Maintenant, voulez-vous que je descende de cette region elevee, ou je voudrais que les esprits se maintinssent toujours, pour traiter au point de vue purement industriel la question que vous etudiez? Ce point de vue est pour moi peu considerable, et je declare que le nombre des faillites n'est rien pour moi a cote d'un chef-d'oeuvre cree ou d'un progres intellectuel ou moral du peuple obtenu. Cependant, je ne veux point negliger completement ce cote de la question, et je demanderai si le principe de l'autorite a ete du moins bon pour faire prosperer les entreprises dramatiques? Non. Il n'a pas meme obtenu ce mince resultat. Je n'en veux pour preuve que les dix-huit annees du dernier regne. Pendant ces dix-huit annees, l'autorite a tenu dans ses mains les theatres par le privilege et par la distinction des genres. Quel a ete le resultat?

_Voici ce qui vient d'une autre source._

(* ===== verification/LedgerFmt.v ===== *)
(** * The ledger file's format (src/fractalsql_enterprise.c)

    The 9-byte file header, the records, the head file's text records and the
    encodings of the CSV mirror.  A file is the list of its bytes; reading a
    stream is taking a prefix of what is left of it, and each read of the
    ledger may fail. *)

From S2P Require Import Prelude Hmac.

Definition LEDGER_MAGIC : list Z := bs "FSQLLDGR".
Definition LEDGER_VERSION : Z := 1.
Definition LEDGER_HASH_LEN : nat := 32.
Definition LEDGER_MAX_BLOB_BYTES : Z := 64 * 1024 * 1024.
Definition LEDGER_MAX_KIND : Z := 16.

Definition FSQL_OK : Z := 0.
Definition FSQL_ESTORAGE : Z := -45.
Definition FSQL_ESTORAGE_UNAVAILABLE : Z := -46.
Definition FSQL_ESTORAGE_INTEGRITY : Z := -47.

(** ledger_record_t; [blob_len] is the length of the blob. *)
Record ledger_record_t := {
  r_kind : Z; r_has_mac : Z; r_sealed : Z;
  r_mac : list Z; r_prev_hash : list Z; r_entry_hash : list Z;
  r_updated : Z; r_blob : list Z
}.
#[export] Instance ledger_record_eq_dec : EqDecision ledger_record_t.
Proof. solve_decision. Defined.

(** A flag read from the file is true when it is not 0. *)
Definition has_mac (r : ledger_record_t) : bool := negb (r_has_mac r =? 0).

(** ** Reading *)

(** [fread(p, 1, n, fp) == n]: the bytes and the rest of the stream. *)
Definition fread (n : nat) (l : list Z) : option (list Z * list Z) :=
  if (n <=? length l)%nat then Some (take n l, drop n l) else None.

(** What a pass over the file may meet: an allocation or a read that fails.
    A read is told by the length of the stream before it, which no two reads
    of a pass share. *)
Record faults := { fl_malloc : Z -> bool; fl_read : nat -> bool }.

(** [fread] on a stream whose device may fail: no items, and [ferror]. *)
Definition fread_io (m : faults) (n : nat) (l : list Z) : option (list Z * list Z) :=
  if fl_read m (length l) then fread n l else None.

(** The fixed part of a record, with the length it claims for its blob. *)
Record rec_header := { h_rec : ledger_record_t; h_blen : Z }.

(** The return codes 0, -1 and 1. *)
Inductive header_res := HEof | HBad | HOk (h : rec_header) (rest : list Z).

(** A first field that reads short is the end of the file, whatever is left,
    unless [ferror] is set; every other short read is the code -1. *)
Definition ledger_read_record_header (m : faults) (l : list Z) : header_res :=
  match fread_io m 4 l with
  | None => if fl_read m (length l) then HEof else HBad
  | Some (kind, l) =>
    match
      '(blen, l) ← fread_io m 4 l; '(hm, l) ← fread_io m 1 l; '(sealed, l) ← fread_io m 1 l; '(_, l) ← fread_io m 2 l;
      '(mac, l) ← fread_io m LEDGER_HASH_LEN l; '(prev, l) ← fread_io m LEDGER_HASH_LEN l;
      '(hash, l) ← fread_io m LEDGER_HASH_LEN l; '(updated, l) ← fread_io m 8 l;
      Some ({| h_rec := {| r_kind := le_val kind; r_has_mac := le_val hm; r_sealed := le_val sealed;
                           r_mac := mac; r_prev_hash := prev; r_entry_hash := hash;
                           r_updated := s64 (le_val updated); r_blob := [] |};
               h_blen := le_val blen |}, l)
    with
    | Some (h, l) => HOk h l
    | None => HBad
    end
  end.

Definition with_blob (b : list Z) (r : ledger_record_t) : ledger_record_t :=
  {| r_kind := r_kind r; r_has_mac := r_has_mac r; r_sealed := r_sealed r; r_mac := r_mac r;
     r_prev_hash := r_prev_hash r; r_entry_hash := r_entry_hash r; r_updated := r_updated r; r_blob := b |}.

(** One turn of the three loops over the file: the header, the claimed length
    against the ceiling, the allocation, the blob. *)
Inductive rec_res :=
  | R_eof | R_hdr                       (* end of file; torn or unreadable header *)
  | R_len | R_mem | R_blob              (* implausible length; no memory; torn or unreadable blob *)
  | R_rec (r : ledger_record_t) (rest : list Z).
Definition read_record (m : faults) (l : list Z) : rec_res :=
  match ledger_read_record_header m l with
  | HEof => R_eof
  | HBad => R_hdr
  | HOk h l =>
    if h_blen h =? 0 then R_rec (h_rec h) l
    else if LEDGER_MAX_BLOB_BYTES <? h_blen h then R_len
    else if negb (fl_malloc m (h_blen h)) then R_mem
    else match fread_io m (Z.to_nat (h_blen h)) l with
         | None => R_blob
         | Some (b, l) => R_rec (with_blob b (h_rec h)) l
         end
  end.

(** ** Writing *)

Definition header_bytes : list Z := LEDGER_MAGIC ++ [LEDGER_VERSION].
(** The bytes [ledger_write_entry] appends for one record. *)
Definition record_bytes (r : ledger_record_t) : list Z :=
  le_bytes 4 (r_kind r) ++ le_bytes 4 (Z.of_nat (length (r_blob r))) ++ le_bytes 1 (r_has_mac r) ++
  le_bytes 1 (r_sealed r) ++ [0; 0] ++ r_mac r ++ r_prev_hash r ++ r_entry_hash r ++
  le_bytes 8 (u64 (r_updated r)) ++ r_blob r.

(** The stream after a valid magic and version, as each opener checks it. *)
Definition check_header (f : list Z) : option (list Z) :=
  match fread 8 f with
  | Some (magic, l) =>
    if bytes_eqb magic LEDGER_MAGIC then
      match l with v :: l => if v =? LEDGER_VERSION then Some l else None | [] => None end
    else None
  | None => None
  end.
Definition read_header (m : faults) (f : list Z) : option (list Z) :=
  if fl_read m (length f) then check_header f else None.

(** ** Text encodings *)

Definition hexd (n : Z) : Z := at_ (bs "0123456789abcdef") (Z.to_nat n).
Definition ledger_hex_encode (src : list Z) : list Z :=
  flat_map (fun b => [hexd (Z.land (Z.shiftr b 4) 15); hexd (Z.land b 15)]) src.
Definition ledger_hex_value (c : Z) : Z :=
  if (48 <=? c) && (c <=? 57) then c - 48
  else if (97 <=? c) && (c <=? 102) then c - 97 + 10
  else if (65 <=? c) && (c <=? 70) then c - 65 + 10 else -1.

Definition b64_alphabet : list Z :=
  bs "ABCDEFGHIJKLMNOPQRSTUVWXYZabcdefghijklmnopqrstuvwxyz0123456789+/".
Definition b64_char (v sh : Z) : Z := at_ b64_alphabet (Z.to_nat (Z.land (Z.shiftr v sh) 63)).
Fixpoint ledger_b64_encode (data : list Z) : list Z :=
  match data with
  | a :: b :: c :: r =>
      let v := Z.lor (Z.lor (Z.shiftl a 16) (Z.shiftl b 8)) c in
      b64_char v 18 :: b64_char v 12 :: b64_char v 6 :: b64_char v 0 :: ledger_b64_encode r
  | [a; b] =>
      let v := Z.lor (Z.shiftl a 16) (Z.shiftl b 8) in
      [b64_char v 18; b64_char v 12; b64_char v 6; 61]
  | [a] => let v := Z.shiftl a 16 in [b64_char v 18; b64_char v 12; 61; 61]
  | [] => []
  end.
Definition ledger_b64_len (len : Z) : Z := (len + 2) / 3 * 4.

(** ASCII case-insensitive equality. *)
Definition ledger_str_eq_ci (a b : list Z) : bool := bytes_eqb (map tolower a) (map tolower b).

(** ** The head file's records *)

Record ledger_head_rec_t := { hr_kind : Z; hr_rows : Z; hr_has_mac : bool; hr_mac : list Z }.
#[export] Instance head_rec_eq_dec : EqDecision ledger_head_rec_t.
Proof. solve_decision. Defined.

Definition blank (c : Z) : bool := (c =? 32) || (c =? 9).
Fixpoint skip_blank (p : list Z) : list Z :=
  match p with c :: r => if blank c then skip_blank r else p | [] => [] end.
(** At the terminator or the end of the line ([extra] for a comment). *)
Definition at_eol (p : list Z) : bool :=
  match p with [] => true | c :: _ => (c =? 10) || (c =? 13) end.
(** [strncmp(p, pre, n) == 0]: the rest behind the prefix. *)
Definition after_prefix (pre p : list Z) : option (list Z) :=
  if bytes_eqb (take (length pre) p) pre then Some (drop (length pre) p) else None.

(** A strtol that moved its end pointer. *)
Definition strtol_some (p : list Z) : option (Z * list Z) :=
  let '(v, r) := strtol p in if (length r <? length p)%nat then Some (v, r) else None.

(** The 32 digit pairs behind "mac=". *)
Fixpoint hex_pairs (n : nat) (p : list Z) : option (list Z * list Z) :=
  match n with
  | O => Some ([], p)
  | S n =>
      let hi := ledger_hex_value (at_ p 0) in
      let lo := ledger_hex_value (at_ p 1) in
      if (hi <? 0) || (lo <? 0) then None
      else '(m, p) ← hex_pairs n (drop 2 p); Some (u8 (Z.lor (Z.shiftl hi 4) lo) :: m, p)
  end.

Definition head_rec0 : ledger_head_rec_t :=
  {| hr_kind := -1; hr_rows := -1; hr_has_mac := false; hr_mac := replicate LEDGER_HASH_LEN 0 |}.
Definition head_finish (r : ledger_head_rec_t) : option ledger_head_rec_t :=
  if (0 <=? hr_kind r) && (0 <=? hr_rows r) then Some r else None.

(** One turn of the loop over the fields; [inr] leaves the function. *)
Definition head_field (s : list Z * ledger_head_rec_t)
    : (list Z * ledger_head_rec_t) + option ledger_head_rec_t :=
  let '(p, r) := s in
  match p with
  | [] => inr (head_finish r)
  | _ =>
    let p := skip_blank p in
    if at_eol p then inr (head_finish r)
    else match after_prefix (bs "kind=") p with
    | Some p =>
        match strtol_some p with
        | Some (v, p) => inl (p, {| hr_kind := s32 v; hr_rows := hr_rows r; hr_has_mac := hr_has_mac r; hr_mac := hr_mac r |})
        | None => inr None
        end
    | None =>
    match after_prefix (bs "rows=") p with
    | Some p =>
        match strtol_some p with
        | Some (v, p) => inl (p, {| hr_kind := hr_kind r; hr_rows := v; hr_has_mac := hr_has_mac r; hr_mac := hr_mac r |})
        | None => inr None
        end
    | None =>
    match after_prefix (bs "mac=") p with
    | Some p =>
        match hex_pairs LEDGER_HASH_LEN p with
        | Some (m, p) => inl (p, {| hr_kind := hr_kind r; hr_rows := hr_rows r; hr_has_mac := true; hr_mac := m |})
        | None => inr None
        end
    | None => inr None
    end end end
  end.

Definition ledger_head_parse (line : list Z) : option ledger_head_rec_t :=
  let p := skip_blank line in
  if isdigit (at_ p 0) then
    '(k, p) ← strtol_some p;
    let p := skip_blank p in
    if negb (isdigit (at_ p 0)) then None else
    '(c, p) ← strtol_some p;
    let p := skip_blank p in
    if at_eol p then Some {| hr_kind := s32 k; hr_rows := c; hr_has_mac := false; hr_mac := replicate LEDGER_HASH_LEN 0 |}
    else None
  else default None (while head_field (S (length p)) (p, head_rec0)).

(** One line of [ledger_head_write]. *)
Definition head_line (r : ledger_head_rec_t) : list Z :=
  bs "kind=" ++ dec_d (hr_kind r) ++ bs " rows=" ++ dec_d (hr_rows r) ++
  (if hr_has_mac r then bs " mac=" ++ ledger_hex_encode (hr_mac r) else []) ++ [10].

(** [fgets] with a 512-byte buffer, then the C string in it. *)
Fixpoint fgets (n : nat) (l : list Z) : list Z * list Z :=
  match n, l with
  | S n, c :: r => if c =? 10 then ([c], r) else let '(a, b) := fgets n r in (c :: a, b)
  | _, _ => ([], l)
  end.

Definition LEDGER_HEAD_MAX_RECS : nat := 17.
(** One turn of the loop over the lines. *)
Definition head_line_step (s : list Z * list ledger_head_rec_t)
    : (list Z * list ledger_head_rec_t) + option (list ledger_head_rec_t) :=
  let '(l, recs) := s in
  if (LEDGER_HEAD_MAX_RECS <=? length recs)%nat then inr (Some recs)
  else match l with
  | [] => inr (Some recs)
  | _ =>
    let '(line, l) := fgets 511 l in
    let line := cstr line in
    let q := skip_blank line in
    if at_eol q || (at_ q 0 =? 35) then inl (l, recs)
    else match ledger_head_parse line with
         | None => inr None
         | Some r => inl (l, recs ++ [r])
         end
  end.
(** The records of a head file's text; [None] is the return -1. *)
Definition head_records (f : list Z) : option (list ledger_head_rec_t) :=
  default None (while head_line_step (S (length f)) (f, [])).

Definition ledger_head_mac `{Digest} (kind rows : Z) (key : list Z) : option (list Z) :=
  let msg := bs "kind=" ++ dec_d kind ++ bs " rows=" ++ dec_d rows in
  if (64 <=? length msg)%nat then None else Some (hmac key msg).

L'empereur avait juge qu'il y avait beaucoup trop de theatres dans Paris; qu'il y en avait plus que la population de la ville n'en pouvait porter. Par un acte d'autorite despotique, il supprima une partie de ces theatres, il emonda en bas et conserva en haut. Voila ce que fit un homme de genie. La derniere administration des beaux-arts a retranche en haut et multiplie en bas. Cela seul suffit pour faire juger qu'au grand esprit de gouvernement avait succede le petit esprit. Qu'avez-vous vu pendant les dix-huit annees de la deplorable administration qui s'est continuee, en depit des chocs de la politique, sous tous les ministres de l'interieur? Vous avez vu perir successivement ou s'amoindrir toutes les scenes vraiment litteraires.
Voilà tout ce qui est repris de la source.